Work task. Quote verbatim the span of lines that begins the listing below and closes with the line containing "(** ** Addresses *)".

Supplied records.
(* ===== verification/WalkSpec.v ===== *)
(** * What the tables stand for

    A hierarchy of tables stands for two maps: [tabs], the frame of the table for
    each level and prefix of an address, and [maps], the descriptor of each page.
    [hier] says that the words in memory are those of the two maps, and that no
    frame is used for two tables. The lemmas say what one store does to the maps,
    and what the calls that build on it do. *)

From stdpp Require Import gmap.
From S2P Require Import Prelude Words Handoff Frame FrameSpec FrameAlloc FrameOwners Walk.

#[export] Hint Resolve not_elem_of_nil : core.

(** ** Addresses *)

(** What is above the bits of [level]: the table of [virt] at [level] is the one
    for this prefix, and at level [-1] it is the number of the page. *)
Definition pre (level virt : Z) : Z := virt / 2 ^ (12 + 9 * (level + 1)).
Definition page_of_virt (virt : Z) : Z := virt / 4096.

Lemma index_of_spec v l : 0 <= l -> index_of v l = (v / 2 ^ (12 + 9 * l)) `mod` 512.
Proof.
  intros Hl. unfold index_of, PAGE_BITS, LEVEL_BITS. change 0x1FF with (Z.ones 9).
  rewrite Z.land_ones, Z.shiftr_div_pow2 by lia. done.
Qed.

Lemma index_of_range v l : 0 <= l -> 0 <= index_of v l < 512.
Proof. intros Hl. rewrite index_of_spec by done. apply Z.mod_pos_bound. lia. Qed.

Lemma pre_up v l : 0 <= l -> pre l v = pre (l - 1) v / 512.
Proof.
  intros Hl. unfold pre. change 512 with (2 ^ 9). rewrite Z.div_div, <- Z.pow_add_r by (try apply Z.pow_nonzero; try apply Z.pow_pos_nonneg; lia).
  f_equal. f_equal. lia.
Qed.
Lemma wp_inv_share G rest s child parent ptabs pmaps ctabs cmaps v :
  inv G (stock s ++ rest) s -> spare_frames G (stock s ++ rest) s (stock s) ->
  G !! parent = Some (ptabs, pmaps) -> G !! child = Some (ctabs, cmaps) -> child <> parent -> 0 <= v < USER_LIMIT ->
  (forall b, pmaps !! page_of_virt v = Some b -> occ (addr b) (all_frames G ++ stock s ++ rest) < u16_max) ->
  let marked b := <[parent := (ptabs, <[page_of_virt v := shared_leaf b]> pmaps)]> G in
  wp (share_from child parent v)
    (fun s' _ => match pmaps !! page_of_virt v with
       | None => s' = s
       | Some b => cmaps !! page_of_virt v = None /\ exists ctabs',
           inv (<[child := (ctabs', <[page_of_virt v := shared_leaf b]> cmaps)]> (marked b)) (stock s' ++ rest) s' /\
             spare_frames (<[child := (ctabs', <[page_of_virt v := shared_leaf b]> cmaps)]> (marked b)) (stock s' ++ rest) s' (stock s')
       end /\ (exists used, stock s = used ++ stock s') /\
       (forall t i, t ∉ tab_frames ptabs -> t ∉ tab_frames ctabs -> t ∉ stock s -> read (words s') t i = read (words s) t i))
    (fun s' _ => (exists b ctabs', pmaps !! page_of_virt v = Some b /\ inv (<[child := (ctabs', cmaps)]> (marked b)) (stock s' ++ rest) s' /\
         spare_frames (<[child := (ctabs', cmaps)]> (marked b)) (stock s' ++ rest) s' (stock s')) /\
       (exists used, stock s = used ++ stock s') /\
       (forall t i, t ∉ tab_frames ptabs -> t ∉ tab_frames ctabs -> t ∉ stock s -> read (words s') t i = read (words s) t i)) s.
Proof.
  intros Hi Hsp HGp HGc Hne Hv Hroom marked. unfold share_from. apply wp_bind, wp_gets.
  pose proof (leaf_found user_half _ _ _ _ v (i_hier _ _ _ Hi _ _ _ HGp) (user_owned v Hv)) as Hf.
  destruct (leaf_table (words s) parent v) as [t|]; [|apply wp_ret; rewrite Hf; split_and!; [done|by exists []|done]].
  destruct Hf as [Ht Hm]. unfold leaf_of in Hm. set (b := read (words s) t (index_of v 0)) in *.
  destruct (present b) eqn:Ep; cbn [negb]; [|apply wp_ret; rewrite Hm; split_and!; [done|by exists []|done]].
  assert (Hs : slot G parent (page_of_virt v) b) by (by exists ptabs, pmaps).
  destruct (shared_facts _ _ _ _ _ _ Hi Hs) as (F1 & F2 & F3 & F4 & F5). rewrite Hm.
  apply wp_assoc. eapply wp_mono; [apply (wp_share_parent _ _ _ _ _ _ v b t Hi HGp Hm Hv Ht (Hroom b Hm))| |done].
  intros s1 f (-> & Hi1 & Hst & Hw). apply wp_bind, wp_try.
  fold (marked b) in Hi1. assert (HGc' : marked b !! child = Some (ctabs, cmaps)) by (unfold marked; by rewrite lookup_insert_ne).
  assert (Hi1' : inv (marked b) (stock s1 ++ addr b :: rest) s1) by (rewrite Hst; eapply inv_perm; [|exact Hi1]; by rewrite Permutation_middle).
  assert (Hnt : addr b ∉ stock s).
  { intros Hin. destruct (Hsp _ Hin) as [Ho _]. apply occ_pos in Hin. rewrite !occ_app in Ho. pose proof (occ_nonneg (addr b) rest).
    destruct (slot_frame _ _ _ _ _ _ Hi Hs) as [Hin2%occ_pos _]. lia. }
  assert (Hocc : forall x, occ x (all_frames (marked b)) = occ x (all_frames G)).
  { intros x. unfold marked. rewrite (occ_perm _ _ _ (all_frames_update _ _ _ _ HGp)), (occ_perm _ _ _ (all_frames_delete _ _ _ HGp)). unfold space_frames. cbn [fst snd]. rewrite !occ_app.
    rewrite (occ_perm _ _ _ (page_frames_delete _ _ _ Hm)), <- insert_delete_eq, (occ_perm _ _ _ (page_frames_insert _ _ _ (lookup_delete_eq _ _))), !occ_cons, F3. lia. }
  assert (Hsp1 : spare_frames (marked b) (stock s1 ++ addr b :: rest) s1 (stock s1)).
  { rewrite Hst. intros g Hg. destruct (Hsp g Hg) as [Ho Hz]. split.
    - rewrite !occ_app, Hocc, occ_cons, decide_False by (intros ->; done). rewrite !occ_app in Ho. lia.
    - intros i. rewrite Hw; [apply Hz|]. eapply (rest_not_table _ _ _ _ _ _ _ Hi); [|exact HGp]. apply elem_of_app. by left. }
  assert (Hmay : may_map (marked b) child (page_of_virt v) (leaf_bits (addr b) (shared_flags b)) (addr b)).
  { intros r2 q2 b2 Hs2 Hne2 E. destruct (decide ((r2, q2) = (parent, page_of_virt v))) as [[= -> ->]|Hn].
    - unfold marked in Hs2. rewrite (slot_update _ _ _ _ _ _ _ _ _ HGp), decide_True, lookup_insert_eq in Hs2 by done. by injection Hs2 as <-.
    - assert (Hs1 : slot (marked b) parent (page_of_virt v) (shared_leaf b)); [|destruct (i_cow _ _ _ Hi1 _ _ _ _ _ _ Hs2 Hs1); [by rewrite F3|exact Hn|done]]. unfold marked. rewrite (slot_update _ _ _ _ _ _ _ _ _ HGp), decide_True by done. apply lookup_insert_eq. }
  pose proof (wp_inv_publish (marked b) rest s1 child ctabs cmaps v (addr b) (shared_flags b) Hi1' Hsp1 Hmay HGc' Hv F1) as Hpub.
  rewrite F5. rewrite Hst in Hpub. eapply wp_mono; [exact Hpub| |].
  - intros s2 _ (Hnone & ctabs' & Hi2 & Hused & _ & Hw2 & _ & Hsp2). apply wp_ret. split_and!; [done|by exists ctabs'|done|]. intros t' i H1 H2 H3. rewrite Hw2 by done. by apply Hw.
  - intros s2 e (_ & ctabs' & Hi2 & Hused & Hw2 & _ & Hsp2).
    assert (Hi2' : inv (<[child := (ctabs', cmaps)]> (marked b)) (addr b :: stock s2 ++ rest) s2) by (eapply inv_perm; [|exact Hi2]; by rewrite Permutation_middle).
    apply wp_bind. eapply wp_mono; [apply (wp_inv_free _ _ s2 (addr b) (fun _ (_ : Refused) => False) Hi2')| |done].
    { intros root tb mp HG'. eapply (rest_not_table _ _ _ _ _ _ _ Hi2'); [by left|done]. }
    intros s3 _ [Hi3 [a ->]]. apply wp_throw. cbn. split_and!; [exists b, ctabs'; split_and!; [done..|]|done|].
    { intros g Hg. destruct (Hsp2 g Hg) as [Ho Hz]. split; [|done]. rewrite !occ_app, occ_cons in Ho. rewrite !occ_app.
      rewrite decide_False in Ho; [lia|]. intros ->. apply Hnt. destruct Hused as [u ->]. apply elem_of_app. by right. }
    intros t' i H1 H2 H3. rewrite Hw2 by done. by apply Hw.
Qed.
End inv.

Solution for this task.
(* ===== verification/WalkSpec.v ===== *)
(** * What the tables stand for

    A hierarchy of tables stands for two maps: [tabs], the frame of the table for
    each level and prefix of an address, and [maps], the descriptor of each page.
    [hier] says that the words in memory are those of the two maps, and that no
    frame is used for two tables. The lemmas say what one store does to the maps,
    and what the calls that build on it do. *)

From stdpp Require Import gmap.
From S2P Require Import Prelude Words Handoff Frame FrameSpec FrameAlloc FrameOwners Walk.

#[export] Hint Resolve not_elem_of_nil : core.

(** ** Addresses *)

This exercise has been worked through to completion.